### Provided records:

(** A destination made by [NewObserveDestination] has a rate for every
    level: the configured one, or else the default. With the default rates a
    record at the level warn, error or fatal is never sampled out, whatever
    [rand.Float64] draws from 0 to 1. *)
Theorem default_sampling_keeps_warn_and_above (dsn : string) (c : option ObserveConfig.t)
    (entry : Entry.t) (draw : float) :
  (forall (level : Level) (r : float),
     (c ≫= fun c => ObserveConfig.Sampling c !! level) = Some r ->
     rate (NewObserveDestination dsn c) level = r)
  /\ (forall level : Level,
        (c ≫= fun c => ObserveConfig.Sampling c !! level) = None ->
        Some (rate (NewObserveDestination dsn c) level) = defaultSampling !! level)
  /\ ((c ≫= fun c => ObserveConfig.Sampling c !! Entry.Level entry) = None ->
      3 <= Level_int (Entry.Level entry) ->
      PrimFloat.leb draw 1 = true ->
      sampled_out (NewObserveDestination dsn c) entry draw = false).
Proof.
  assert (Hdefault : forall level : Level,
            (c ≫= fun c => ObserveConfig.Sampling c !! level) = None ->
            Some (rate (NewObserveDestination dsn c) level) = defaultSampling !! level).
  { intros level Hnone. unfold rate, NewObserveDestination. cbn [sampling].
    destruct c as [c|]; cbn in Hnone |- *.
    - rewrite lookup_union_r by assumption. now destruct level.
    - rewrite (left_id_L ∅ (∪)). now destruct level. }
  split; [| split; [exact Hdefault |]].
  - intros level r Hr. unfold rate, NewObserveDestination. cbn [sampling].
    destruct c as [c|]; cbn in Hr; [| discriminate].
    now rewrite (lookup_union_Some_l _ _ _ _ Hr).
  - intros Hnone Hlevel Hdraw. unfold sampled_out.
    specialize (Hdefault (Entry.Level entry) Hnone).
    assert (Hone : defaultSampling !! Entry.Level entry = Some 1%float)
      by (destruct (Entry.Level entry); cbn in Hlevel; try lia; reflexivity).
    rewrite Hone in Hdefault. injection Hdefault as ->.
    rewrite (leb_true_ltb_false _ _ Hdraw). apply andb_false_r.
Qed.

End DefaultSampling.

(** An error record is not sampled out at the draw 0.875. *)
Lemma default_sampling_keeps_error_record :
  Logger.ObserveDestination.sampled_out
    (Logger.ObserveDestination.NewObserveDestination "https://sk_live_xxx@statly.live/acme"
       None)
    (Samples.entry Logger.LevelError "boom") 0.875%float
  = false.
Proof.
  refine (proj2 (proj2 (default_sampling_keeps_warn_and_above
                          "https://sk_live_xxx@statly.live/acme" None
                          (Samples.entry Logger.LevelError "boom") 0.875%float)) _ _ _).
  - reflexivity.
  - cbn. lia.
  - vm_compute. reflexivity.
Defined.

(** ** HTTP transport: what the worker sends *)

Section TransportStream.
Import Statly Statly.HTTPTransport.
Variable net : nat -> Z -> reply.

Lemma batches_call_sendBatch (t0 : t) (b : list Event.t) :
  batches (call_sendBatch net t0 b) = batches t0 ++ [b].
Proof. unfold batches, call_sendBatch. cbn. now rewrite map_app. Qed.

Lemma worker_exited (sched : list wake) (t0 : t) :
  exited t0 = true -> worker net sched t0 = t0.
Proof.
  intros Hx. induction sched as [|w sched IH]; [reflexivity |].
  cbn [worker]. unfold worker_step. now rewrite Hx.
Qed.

### Task to carry out:
Once you have read the listing, retype it in full, word for word.

### Solution to the problem:
(** A destination made by [NewObserveDestination] has a rate for every
    level: the configured one, or else the default. With the default rates a
    record at the level warn, error or fatal is never sampled out, whatever
    [rand.Float64] draws from 0 to 1. *)
Theorem default_sampling_keeps_warn_and_above (dsn : string) (c : option ObserveConfig.t)
    (entry : Entry.t) (draw : float) :
  (forall (level : Level) (r : float),
     (c ≫= fun c => ObserveConfig.Sampling c !! level) = Some r ->
     rate (NewObserveDestination dsn c) level = r)
  /\ (forall level : Level,
        (c ≫= fun c => ObserveConfig.Sampling c !! level) = None ->
        Some (rate (NewObserveDestination dsn c) level) = defaultSampling !! level)
  /\ ((c ≫= fun c => ObserveConfig.Sampling c !! Entry.Level entry) = None ->
      3 <= Level_int (Entry.Level entry) ->
      PrimFloat.leb draw 1 = true ->
      sampled_out (NewObserveDestination dsn c) entry draw = false).
Proof.
  assert (Hdefault : forall level : Level,
            (c ≫= fun c => ObserveConfig.Sampling c !! level) = None ->
            Some (rate (NewObserveDestination dsn c) level) = defaultSampling !! level).
  { intros level Hnone. unfold rate, NewObserveDestination. cbn [sampling].
    destruct c as [c|]; cbn in Hnone |- *.
    - rewrite lookup_union_r by assumption. now destruct level.
    - rewrite (left_id_L ∅ (∪)). now destruct level. }
  split; [| split; [exact Hdefault |]].
  - intros level r Hr. unfold rate, NewObserveDestination. cbn [sampling].
    destruct c as [c|]; cbn in Hr; [| discriminate].
    now rewrite (lookup_union_Some_l _ _ _ _ Hr).
  - intros Hnone Hlevel Hdraw. unfold sampled_out.
    specialize (Hdefault (Entry.Level entry) Hnone).
    assert (Hone : defaultSampling !! Entry.Level entry = Some 1%float)
      by (destruct (Entry.Level entry); cbn in Hlevel; try lia; reflexivity).
    rewrite Hone in Hdefault. injection Hdefault as ->.
    rewrite (leb_true_ltb_false _ _ Hdraw). apply andb_false_r.
Qed.

End DefaultSampling.

(** An error record is not sampled out at the draw 0.875. *)
Lemma default_sampling_keeps_error_record :
  Logger.ObserveDestination.sampled_out
    (Logger.ObserveDestination.NewObserveDestination "https://sk_live_xxx@statly.live/acme"
       None)
    (Samples.entry Logger.LevelError "boom") 0.875%float
  = false.
Proof.
  refine (proj2 (proj2 (default_sampling_keeps_warn_and_above
                          "https://sk_live_xxx@statly.live/acme" None
                          (Samples.entry Logger.LevelError "boom") 0.875%float)) _ _ _).
  - reflexivity.
  - cbn. lia.
  - vm_compute. reflexivity.
Defined.

(** ** HTTP transport: what the worker sends *)

Section TransportStream.
Import Statly Statly.HTTPTransport.
Variable net : nat -> Z -> reply.

Lemma batches_call_sendBatch (t0 : t) (b : list Event.t) :
  batches (call_sendBatch net t0 b) = batches t0 ++ [b].
Proof. unfold batches, call_sendBatch. cbn. now rewrite map_app. Qed.

Lemma worker_exited (sched : list wake) (t0 : t) :
  exited t0 = true -> worker net sched t0 = t0.
Proof.
  intros Hx. induction sched as [|w sched IH]; [reflexivity |].
  cbn [worker]. unfold worker_step. now rewrite Hx.
Qed.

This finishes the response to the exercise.